**Try it:** Write each line word for word, from the line that contains "Lemma map_ecs_laws C" through the last line of the material below.

--- START ---

(* ===== verification/Ecs.v ===== *)
(** The entity store of a zone: the interface of the third-party [hecs::World] that
    [crates/simulation/src/zone.rs] and [systems.rs] use, and its documented
    behaviour.  An entity is live or not, a live one has a set of components, and a
    query yields every live entity with the components it asks for exactly once, in
    an order the store chooses. *)

From S2P Require Import Prelude.

(** [C] is the set of components an entity may carry, each present or absent. *)
Class Ecs (C Entity W : Type) := {
  ecs_new : W;
  ecs_get : W -> Entity -> option C;
  ecs_spawn : W -> C -> W * Entity;
  ecs_put : W -> Entity -> C -> W;
  ecs_despawn : W -> Entity -> option W;
  ecs_query : W -> (C -> bool) -> list Entity;
  ecs_to_bits : Entity -> Z
}.

Class EcsLaws (C Entity W : Type) `{!Ecs C Entity W} `{!EqDecision Entity} : Prop := {
  get_new : forall e, ecs_get ecs_new e = None;
  spawn_fresh : forall w c, ecs_get w (ecs_spawn w c).2 = None;
  get_spawn : forall w c e, ecs_get (ecs_spawn w c).1 e = if decide (e = (ecs_spawn w c).2) then Some c else ecs_get w e;
  get_put : forall w e c e', is_Some (ecs_get w e) ->
    ecs_get (ecs_put w e c) e' = if decide (e' = e) then Some c else ecs_get w e';
  despawn_none : forall w e, ecs_despawn w e = None <-> ecs_get w e = None;
  get_despawn : forall w e w' e', ecs_despawn w e = Some w' ->
    ecs_get w' e' = if decide (e' = e) then None else ecs_get w e';
  query_nodup : forall w p, NoDup (ecs_query w p);
  elem_query : forall w p e, e ∈ ecs_query w p <-> exists c, ecs_get w e = Some c /\ p c = true
}.

Section Operations.
Context {C Entity W : Type} `{!Ecs C Entity W} `{!EqDecision Entity} `{!EcsLaws C Entity W}.

(** [insert_one], [remove_one] and writing through [get::<&mut T>], which fail on an
    entity that is not live. *)
Definition ecs_update (w : W) (e : Entity) (f : C -> C) : option W :=
  match ecs_get w e with
  | Some c => Some (ecs_put w e (f c))
  | None => None
  end.

(** [let _ = world.insert_one(..)]: the failure is ignored. *)
Definition ecs_try_update (w : W) (e : Entity) (f : C -> C) : W := default w (ecs_update w e f).
Definition ecs_try_despawn (w : W) (e : Entity) : W := default w (ecs_despawn w e).

Lemma get_try_update w e f e' :
  ecs_get (ecs_try_update w e f) e' = if decide (e' = e) then f <$> ecs_get w e else ecs_get w e'.
Proof.
  unfold ecs_try_update, ecs_update. destruct (ecs_get w e) as [c|] eqn:E; cbn.
  - by rewrite get_put by done.
  - by destruct (decide (e' = e)) as [->|].
Qed.

Lemma get_try_despawn w e e' :
  ecs_get (ecs_try_despawn w e) e' = if decide (e' = e) then None else ecs_get w e'.
Proof.
  unfold ecs_try_despawn. destruct (ecs_despawn w e) as [w'|] eqn:E; cbn.
  - by apply get_despawn.
  - apply despawn_none in E. by destruct (decide (e' = e)) as [->|].
Qed.

Lemma get_try_update_all f l : NoDup l -> forall w e,
  ecs_get (foldl (fun w e => ecs_try_update w e f) w l) e =
  if decide (e ∈ l) then f <$> ecs_get w e else ecs_get w e.
Proof.
  induction 1 as [|x l Hx _ IH]; intros w e; cbn [foldl]; [by rewrite decide_False by apply not_elem_of_nil|].
  rewrite IH, get_try_update. destruct (decide (e = x)) as [->|Hne].
  - rewrite decide_False by done. by rewrite decide_True by by left.
  - destruct (decide (e ∈ l)); [by rewrite decide_True by by right|].
    rewrite decide_False; [done|]. by intros [|]%elem_of_cons.
Qed.

Lemma get_try_despawn_all l : forall w e,
  ecs_get (foldl ecs_try_despawn w l) e = if decide (e ∈ l) then None else ecs_get w e.
Proof.
  induction l as [|x l IH]; intros w e; cbn [foldl]; [by rewrite decide_False by apply not_elem_of_nil|].
  rewrite IH, get_try_despawn. destruct (decide (e ∈ l)); [by rewrite decide_True by by right|].
  destruct (decide (e = x)) as [->|]; [by rewrite decide_True by by left|].
  rewrite decide_False; [done|]. by intros [|]%elem_of_cons.
Qed.
End Operations.

(** A store that satisfies the interface: a map from handles to components and the
    next handle. *)
Record MapWorld (C : Type) := { mw_next : N; mw_live : gmap N C }.
Arguments mw_next {C}. Arguments mw_live {C}.

Definition map_fresh {C} (w : MapWorld C) : N :=
  fold_right N.max (mw_next w) (map (fun p => N.succ p.1) (map_to_list (mw_live w))).

Definition map_ecs C : Ecs C N (MapWorld C) := {|
  ecs_new := {| mw_next := 0; mw_live := ∅ |};
  ecs_get w e := mw_live w !! e;
  ecs_spawn w c :=
    let e := map_fresh w in
    ({| mw_next := N.succ e; mw_live := <[e := c]> (mw_live w) |}, e);
  ecs_put w e c := {| mw_next := mw_next w; mw_live := <[e := c]> (mw_live w) |};
  ecs_despawn w e :=
    match mw_live w !! e with
    | Some _ => Some {| mw_next := mw_next w; mw_live := delete e (mw_live w) |}
    | None => None
    end;
  ecs_query w p := map fst (filter (fun q => p q.2 = true) (map_to_list (mw_live w)));
  ecs_to_bits e := Z.of_N e
|}.

Lemma map_fresh_None {C} (w : MapWorld C) : mw_live w !! map_fresh w = None.
Proof.
  apply eq_None_not_Some. intros [c Hc]. apply elem_of_map_to_list in Hc.
  assert (forall l, (map_fresh w, c) ∈ l ->
    (map_fresh w < fold_right N.max (mw_next w) (map (fun p : N * C => N.succ p.1) l))%N) as H.
  { induction l as [|x l IH]; [intros []%not_elem_of_nil|].
    intros [<-|Hin]%elem_of_cons; cbn; [lia|]. specialize (IH Hin). lia. }
  specialize (H _ Hc). fold (map_fresh w) in H. lia.
Qed.

#[local] Existing Instance map_ecs.

Lemma map_ecs_laws C : EcsLaws C N (MapWorld C).
Proof.
  split; cbn.
  - intros e. apply lookup_empty.
  - intros w c. apply map_fresh_None.
  - intros w c e. destruct (decide (e = map_fresh w)) as [->|Hne];
      [by rewrite lookup_insert_eq|by rewrite lookup_insert_ne by done].
  - intros w e c e' _. destruct (decide (e' = e)) as [->|Hne];
      [by rewrite lookup_insert_eq|by rewrite lookup_insert_ne by done].
  - intros w e. by destruct (mw_live w !! e).
  - intros w e w' e' H. destruct (mw_live w !! e); [|done]. injection H as <-. cbn.
    destruct (decide (e' = e)) as [->|Hne]; [by rewrite lookup_delete_eq|by rewrite lookup_delete_ne by done].
  - intros w p. apply (NoDup_fmap_fst (filter _ _)).
    + intros e c1 c2 [_ H1]%list_elem_of_filter [_ H2]%list_elem_of_filter.
      apply elem_of_map_to_list in H1, H2. congruence.
    + apply list.NoDup_filter, NoDup_map_to_list.
  - intros w p e. rewrite list_elem_of_fmap. split.
    + intros ([e' c] & -> & [Hp Hin]%list_elem_of_filter). exists c. by apply elem_of_map_to_list in Hin.
    + intros (c & Hc & Hp). exists (e, c). split; [done|]. apply list_elem_of_filter.
      split; [done|]. by apply elem_of_map_to_list.
Qed.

--- END ---

**Answer to this exercise:**
Lemma map_ecs_laws C : EcsLaws C N (MapWorld C).
Proof.
  split; cbn.
  - intros e. apply lookup_empty.
  - intros w c. apply map_fresh_None.
  - intros w c e. destruct (decide (e = map_fresh w)) as [->|Hne];
      [by rewrite lookup_insert_eq|by rewrite lookup_insert_ne by done].
  - intros w e c e' _. destruct (decide (e' = e)) as [->|Hne];
      [by rewrite lookup_insert_eq|by rewrite lookup_insert_ne by done].
  - intros w e. by destruct (mw_live w !! e).
  - intros w e w' e' H. destruct (mw_live w !! e); [|done]. injection H as <-. cbn.
    destruct (decide (e' = e)) as [->|Hne]; [by rewrite lookup_delete_eq|by rewrite lookup_delete_ne by done].
  - intros w p. apply (NoDup_fmap_fst (filter _ _)).
    + intros e c1 c2 [_ H1]%list_elem_of_filter [_ H2]%list_elem_of_filter.
      apply elem_of_map_to_list in H1, H2. congruence.
    + apply list.NoDup_filter, NoDup_map_to_list.
  - intros w p e. rewrite list_elem_of_fmap. split.
    + intros ([e' c] & -> & [Hp Hin]%list_elem_of_filter). exists c. by apply elem_of_map_to_list in Hin.
    + intros (c & Hc & Hp). exists (e, c). split; [done|]. apply list_elem_of_filter.
      split; [done|]. by apply elem_of_map_to_list.
Qed.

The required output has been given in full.